## Problem
Examine each line of the data, and copy the ones containing "Intrinsics".
[Material provided — start]
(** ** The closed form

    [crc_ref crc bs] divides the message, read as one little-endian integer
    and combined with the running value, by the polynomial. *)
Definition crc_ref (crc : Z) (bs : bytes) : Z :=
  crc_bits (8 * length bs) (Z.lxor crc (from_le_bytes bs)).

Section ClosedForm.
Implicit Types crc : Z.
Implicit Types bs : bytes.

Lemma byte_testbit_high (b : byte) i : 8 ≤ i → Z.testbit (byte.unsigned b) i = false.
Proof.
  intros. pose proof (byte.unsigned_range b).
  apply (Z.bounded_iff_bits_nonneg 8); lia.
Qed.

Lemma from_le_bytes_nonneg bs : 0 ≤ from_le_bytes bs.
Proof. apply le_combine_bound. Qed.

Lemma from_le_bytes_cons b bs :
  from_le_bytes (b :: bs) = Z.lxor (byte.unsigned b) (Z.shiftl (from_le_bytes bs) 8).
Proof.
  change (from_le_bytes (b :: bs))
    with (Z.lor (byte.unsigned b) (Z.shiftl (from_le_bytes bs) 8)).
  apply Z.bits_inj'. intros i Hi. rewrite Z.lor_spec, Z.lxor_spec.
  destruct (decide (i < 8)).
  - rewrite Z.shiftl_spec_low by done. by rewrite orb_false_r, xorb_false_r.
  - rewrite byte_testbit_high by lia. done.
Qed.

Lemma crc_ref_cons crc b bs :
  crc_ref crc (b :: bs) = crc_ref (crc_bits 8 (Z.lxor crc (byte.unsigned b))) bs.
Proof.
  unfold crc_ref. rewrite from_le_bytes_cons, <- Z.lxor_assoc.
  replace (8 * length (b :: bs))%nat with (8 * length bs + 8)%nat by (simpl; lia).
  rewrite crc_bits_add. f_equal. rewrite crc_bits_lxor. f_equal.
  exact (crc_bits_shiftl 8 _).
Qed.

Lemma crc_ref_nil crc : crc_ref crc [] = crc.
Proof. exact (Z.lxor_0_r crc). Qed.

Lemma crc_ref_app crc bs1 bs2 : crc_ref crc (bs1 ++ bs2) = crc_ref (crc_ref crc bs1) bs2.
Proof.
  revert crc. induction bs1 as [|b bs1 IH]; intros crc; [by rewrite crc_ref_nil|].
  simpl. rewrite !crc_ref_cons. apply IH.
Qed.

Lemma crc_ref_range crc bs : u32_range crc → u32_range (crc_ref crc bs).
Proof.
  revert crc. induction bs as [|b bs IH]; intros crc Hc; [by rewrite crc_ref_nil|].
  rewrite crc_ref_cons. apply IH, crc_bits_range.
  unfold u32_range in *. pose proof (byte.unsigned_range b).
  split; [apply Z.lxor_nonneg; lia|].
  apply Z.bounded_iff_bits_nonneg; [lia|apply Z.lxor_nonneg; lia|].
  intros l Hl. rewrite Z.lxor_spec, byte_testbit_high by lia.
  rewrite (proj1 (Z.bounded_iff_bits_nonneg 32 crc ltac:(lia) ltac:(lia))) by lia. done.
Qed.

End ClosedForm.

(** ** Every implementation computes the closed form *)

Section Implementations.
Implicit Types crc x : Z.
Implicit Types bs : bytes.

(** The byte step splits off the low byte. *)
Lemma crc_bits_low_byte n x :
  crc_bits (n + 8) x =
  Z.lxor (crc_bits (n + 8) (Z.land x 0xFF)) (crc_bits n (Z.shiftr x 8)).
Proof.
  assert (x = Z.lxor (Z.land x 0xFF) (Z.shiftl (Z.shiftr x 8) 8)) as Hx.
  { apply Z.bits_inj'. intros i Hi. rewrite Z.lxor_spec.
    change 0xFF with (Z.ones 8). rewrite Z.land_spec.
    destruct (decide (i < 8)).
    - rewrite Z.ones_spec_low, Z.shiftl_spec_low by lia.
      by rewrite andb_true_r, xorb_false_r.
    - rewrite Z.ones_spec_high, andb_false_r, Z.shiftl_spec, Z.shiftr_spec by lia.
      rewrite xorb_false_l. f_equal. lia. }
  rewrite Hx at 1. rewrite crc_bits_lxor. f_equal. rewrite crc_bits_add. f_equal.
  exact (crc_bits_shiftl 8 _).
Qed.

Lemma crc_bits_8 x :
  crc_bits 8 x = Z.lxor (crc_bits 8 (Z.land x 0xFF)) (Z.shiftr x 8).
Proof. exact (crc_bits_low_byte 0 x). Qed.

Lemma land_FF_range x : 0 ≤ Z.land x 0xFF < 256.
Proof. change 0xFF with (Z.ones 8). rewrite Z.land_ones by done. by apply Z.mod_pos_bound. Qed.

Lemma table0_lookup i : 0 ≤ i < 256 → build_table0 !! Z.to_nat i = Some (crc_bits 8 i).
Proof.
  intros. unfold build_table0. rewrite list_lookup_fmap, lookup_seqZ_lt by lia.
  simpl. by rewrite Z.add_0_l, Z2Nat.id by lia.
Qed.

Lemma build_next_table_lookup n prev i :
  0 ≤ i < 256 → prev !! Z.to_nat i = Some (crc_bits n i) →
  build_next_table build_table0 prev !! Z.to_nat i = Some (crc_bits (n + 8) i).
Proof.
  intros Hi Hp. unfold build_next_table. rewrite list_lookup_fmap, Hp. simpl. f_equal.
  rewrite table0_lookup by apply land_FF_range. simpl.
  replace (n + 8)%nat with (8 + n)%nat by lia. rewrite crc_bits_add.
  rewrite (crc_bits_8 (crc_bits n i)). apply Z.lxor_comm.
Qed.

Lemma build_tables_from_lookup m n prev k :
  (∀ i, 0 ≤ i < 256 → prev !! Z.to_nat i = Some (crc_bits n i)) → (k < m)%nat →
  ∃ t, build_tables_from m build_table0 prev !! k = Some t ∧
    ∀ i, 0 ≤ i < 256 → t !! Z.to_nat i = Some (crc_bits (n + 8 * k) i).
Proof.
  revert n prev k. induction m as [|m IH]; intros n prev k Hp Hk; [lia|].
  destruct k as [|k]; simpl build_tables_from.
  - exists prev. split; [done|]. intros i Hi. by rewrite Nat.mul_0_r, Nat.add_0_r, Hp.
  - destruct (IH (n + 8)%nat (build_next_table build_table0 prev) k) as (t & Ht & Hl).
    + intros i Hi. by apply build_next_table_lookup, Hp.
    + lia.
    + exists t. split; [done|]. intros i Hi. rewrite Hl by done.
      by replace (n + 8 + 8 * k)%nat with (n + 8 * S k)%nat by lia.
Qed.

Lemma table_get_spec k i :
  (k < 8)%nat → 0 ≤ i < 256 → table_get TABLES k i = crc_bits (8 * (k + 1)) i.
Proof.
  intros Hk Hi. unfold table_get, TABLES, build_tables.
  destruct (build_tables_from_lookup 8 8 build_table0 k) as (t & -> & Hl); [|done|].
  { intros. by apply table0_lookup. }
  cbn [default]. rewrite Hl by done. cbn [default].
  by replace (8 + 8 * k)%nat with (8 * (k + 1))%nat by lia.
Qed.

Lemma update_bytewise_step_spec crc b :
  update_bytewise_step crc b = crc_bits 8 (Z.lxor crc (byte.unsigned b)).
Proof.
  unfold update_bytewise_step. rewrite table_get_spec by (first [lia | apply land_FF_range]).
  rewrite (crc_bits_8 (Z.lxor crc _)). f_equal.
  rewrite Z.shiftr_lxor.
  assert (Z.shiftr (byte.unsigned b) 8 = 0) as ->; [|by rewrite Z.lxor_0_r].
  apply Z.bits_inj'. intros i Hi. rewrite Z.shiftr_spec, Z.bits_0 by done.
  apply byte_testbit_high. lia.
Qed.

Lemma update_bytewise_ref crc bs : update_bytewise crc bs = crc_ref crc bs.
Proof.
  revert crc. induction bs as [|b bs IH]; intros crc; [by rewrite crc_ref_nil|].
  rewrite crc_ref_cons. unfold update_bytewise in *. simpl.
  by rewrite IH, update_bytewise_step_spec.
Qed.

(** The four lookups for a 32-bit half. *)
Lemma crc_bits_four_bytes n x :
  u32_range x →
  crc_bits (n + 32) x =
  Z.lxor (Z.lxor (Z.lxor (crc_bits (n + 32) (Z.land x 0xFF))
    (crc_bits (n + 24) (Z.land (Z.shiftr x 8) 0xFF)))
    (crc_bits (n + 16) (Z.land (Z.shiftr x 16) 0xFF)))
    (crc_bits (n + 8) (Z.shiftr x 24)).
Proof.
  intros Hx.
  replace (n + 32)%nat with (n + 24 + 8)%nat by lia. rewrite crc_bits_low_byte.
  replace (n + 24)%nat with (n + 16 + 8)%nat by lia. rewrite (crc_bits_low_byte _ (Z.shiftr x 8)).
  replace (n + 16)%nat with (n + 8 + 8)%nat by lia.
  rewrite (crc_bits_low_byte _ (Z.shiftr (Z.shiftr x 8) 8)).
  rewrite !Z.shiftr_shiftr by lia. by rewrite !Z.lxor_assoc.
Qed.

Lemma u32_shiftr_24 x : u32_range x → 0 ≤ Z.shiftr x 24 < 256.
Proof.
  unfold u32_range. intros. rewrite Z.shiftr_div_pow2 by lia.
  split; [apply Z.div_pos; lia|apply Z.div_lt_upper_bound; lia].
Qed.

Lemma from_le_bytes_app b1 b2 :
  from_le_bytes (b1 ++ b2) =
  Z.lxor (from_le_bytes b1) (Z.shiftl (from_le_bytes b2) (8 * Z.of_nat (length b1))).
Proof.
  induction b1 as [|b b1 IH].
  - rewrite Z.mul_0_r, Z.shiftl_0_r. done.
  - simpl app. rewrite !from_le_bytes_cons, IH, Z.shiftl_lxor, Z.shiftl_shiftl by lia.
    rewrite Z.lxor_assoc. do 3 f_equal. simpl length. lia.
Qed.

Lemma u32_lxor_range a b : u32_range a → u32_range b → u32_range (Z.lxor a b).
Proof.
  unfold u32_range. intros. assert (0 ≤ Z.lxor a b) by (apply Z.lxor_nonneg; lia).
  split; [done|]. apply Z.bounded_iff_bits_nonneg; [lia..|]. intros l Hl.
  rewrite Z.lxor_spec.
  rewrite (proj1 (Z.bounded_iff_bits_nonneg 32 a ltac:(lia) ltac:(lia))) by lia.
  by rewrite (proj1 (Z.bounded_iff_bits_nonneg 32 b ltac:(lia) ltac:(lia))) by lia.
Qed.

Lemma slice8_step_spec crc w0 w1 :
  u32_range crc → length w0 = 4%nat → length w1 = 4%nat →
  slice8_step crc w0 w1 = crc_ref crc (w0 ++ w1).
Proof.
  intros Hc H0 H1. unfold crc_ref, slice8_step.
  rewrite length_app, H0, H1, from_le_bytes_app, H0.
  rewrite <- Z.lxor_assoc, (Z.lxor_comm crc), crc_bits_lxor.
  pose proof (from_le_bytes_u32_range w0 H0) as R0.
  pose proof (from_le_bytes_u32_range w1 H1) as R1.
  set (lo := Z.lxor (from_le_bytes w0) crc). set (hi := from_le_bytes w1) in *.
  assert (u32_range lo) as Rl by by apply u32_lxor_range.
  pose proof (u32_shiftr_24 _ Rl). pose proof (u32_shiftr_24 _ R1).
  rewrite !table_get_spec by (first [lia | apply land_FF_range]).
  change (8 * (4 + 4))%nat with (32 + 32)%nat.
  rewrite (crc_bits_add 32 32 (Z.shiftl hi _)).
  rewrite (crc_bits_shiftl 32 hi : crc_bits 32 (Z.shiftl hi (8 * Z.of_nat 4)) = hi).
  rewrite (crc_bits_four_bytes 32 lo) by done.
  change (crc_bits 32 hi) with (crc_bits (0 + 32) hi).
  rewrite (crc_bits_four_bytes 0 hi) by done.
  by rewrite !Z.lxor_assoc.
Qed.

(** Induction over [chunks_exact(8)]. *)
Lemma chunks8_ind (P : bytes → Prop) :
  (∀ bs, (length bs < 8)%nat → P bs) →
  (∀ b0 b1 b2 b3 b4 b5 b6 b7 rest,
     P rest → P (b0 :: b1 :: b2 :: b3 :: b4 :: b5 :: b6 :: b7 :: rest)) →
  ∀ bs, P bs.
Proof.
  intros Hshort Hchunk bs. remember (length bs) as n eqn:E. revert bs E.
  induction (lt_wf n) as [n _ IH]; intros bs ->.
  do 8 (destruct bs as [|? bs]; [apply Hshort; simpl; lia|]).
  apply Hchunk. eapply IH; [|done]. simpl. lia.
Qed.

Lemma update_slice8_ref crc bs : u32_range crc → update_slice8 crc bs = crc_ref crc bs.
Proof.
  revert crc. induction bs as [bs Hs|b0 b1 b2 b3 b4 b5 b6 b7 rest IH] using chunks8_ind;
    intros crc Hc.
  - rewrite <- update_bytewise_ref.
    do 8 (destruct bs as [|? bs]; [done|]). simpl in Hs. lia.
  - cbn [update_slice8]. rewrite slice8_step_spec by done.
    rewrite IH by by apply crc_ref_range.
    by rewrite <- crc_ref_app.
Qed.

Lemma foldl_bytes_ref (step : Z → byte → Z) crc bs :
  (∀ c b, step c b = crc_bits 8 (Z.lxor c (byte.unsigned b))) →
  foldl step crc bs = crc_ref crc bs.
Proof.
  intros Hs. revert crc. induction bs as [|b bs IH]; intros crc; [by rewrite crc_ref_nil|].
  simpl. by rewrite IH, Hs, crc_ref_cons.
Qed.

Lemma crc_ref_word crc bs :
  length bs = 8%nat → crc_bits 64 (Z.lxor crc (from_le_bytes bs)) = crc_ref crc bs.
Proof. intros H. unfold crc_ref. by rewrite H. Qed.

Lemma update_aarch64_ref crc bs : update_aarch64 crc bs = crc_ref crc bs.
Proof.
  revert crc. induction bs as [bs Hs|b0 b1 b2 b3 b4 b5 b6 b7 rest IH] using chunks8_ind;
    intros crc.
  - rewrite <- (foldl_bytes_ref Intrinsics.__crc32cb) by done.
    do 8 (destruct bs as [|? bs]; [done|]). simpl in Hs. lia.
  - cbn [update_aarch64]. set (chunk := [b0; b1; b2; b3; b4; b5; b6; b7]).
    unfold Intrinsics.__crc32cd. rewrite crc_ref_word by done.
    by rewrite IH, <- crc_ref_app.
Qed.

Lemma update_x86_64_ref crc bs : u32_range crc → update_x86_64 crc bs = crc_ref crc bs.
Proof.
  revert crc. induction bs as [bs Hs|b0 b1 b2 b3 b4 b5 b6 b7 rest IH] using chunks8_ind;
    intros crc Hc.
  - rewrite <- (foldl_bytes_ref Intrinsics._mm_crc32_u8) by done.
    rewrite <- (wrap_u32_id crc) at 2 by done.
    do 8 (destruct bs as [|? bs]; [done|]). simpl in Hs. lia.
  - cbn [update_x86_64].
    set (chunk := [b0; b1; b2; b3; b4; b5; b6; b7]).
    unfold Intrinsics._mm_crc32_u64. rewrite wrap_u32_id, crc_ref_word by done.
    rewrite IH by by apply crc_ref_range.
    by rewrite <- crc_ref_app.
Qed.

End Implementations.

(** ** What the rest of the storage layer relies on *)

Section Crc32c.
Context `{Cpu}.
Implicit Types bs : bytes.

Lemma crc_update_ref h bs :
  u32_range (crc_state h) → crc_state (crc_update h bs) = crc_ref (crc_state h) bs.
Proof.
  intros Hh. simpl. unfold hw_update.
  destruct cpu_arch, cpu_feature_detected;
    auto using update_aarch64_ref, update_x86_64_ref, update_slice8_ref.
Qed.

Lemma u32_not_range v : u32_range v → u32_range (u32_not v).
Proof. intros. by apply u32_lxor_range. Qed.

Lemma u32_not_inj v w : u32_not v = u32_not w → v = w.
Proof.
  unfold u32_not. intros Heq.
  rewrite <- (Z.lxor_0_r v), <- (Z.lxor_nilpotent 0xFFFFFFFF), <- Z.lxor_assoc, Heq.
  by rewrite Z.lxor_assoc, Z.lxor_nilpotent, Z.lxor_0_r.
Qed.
[Material provided — finish]
## Task result
  - rewrite <- (foldl_bytes_ref Intrinsics.__crc32cb) by done.
    unfold Intrinsics.__crc32cd. rewrite crc_ref_word by done.
  - rewrite <- (foldl_bytes_ref Intrinsics._mm_crc32_u8) by done.
    unfold Intrinsics._mm_crc32_u64. rewrite wrap_u32_id, crc_ref_word by done.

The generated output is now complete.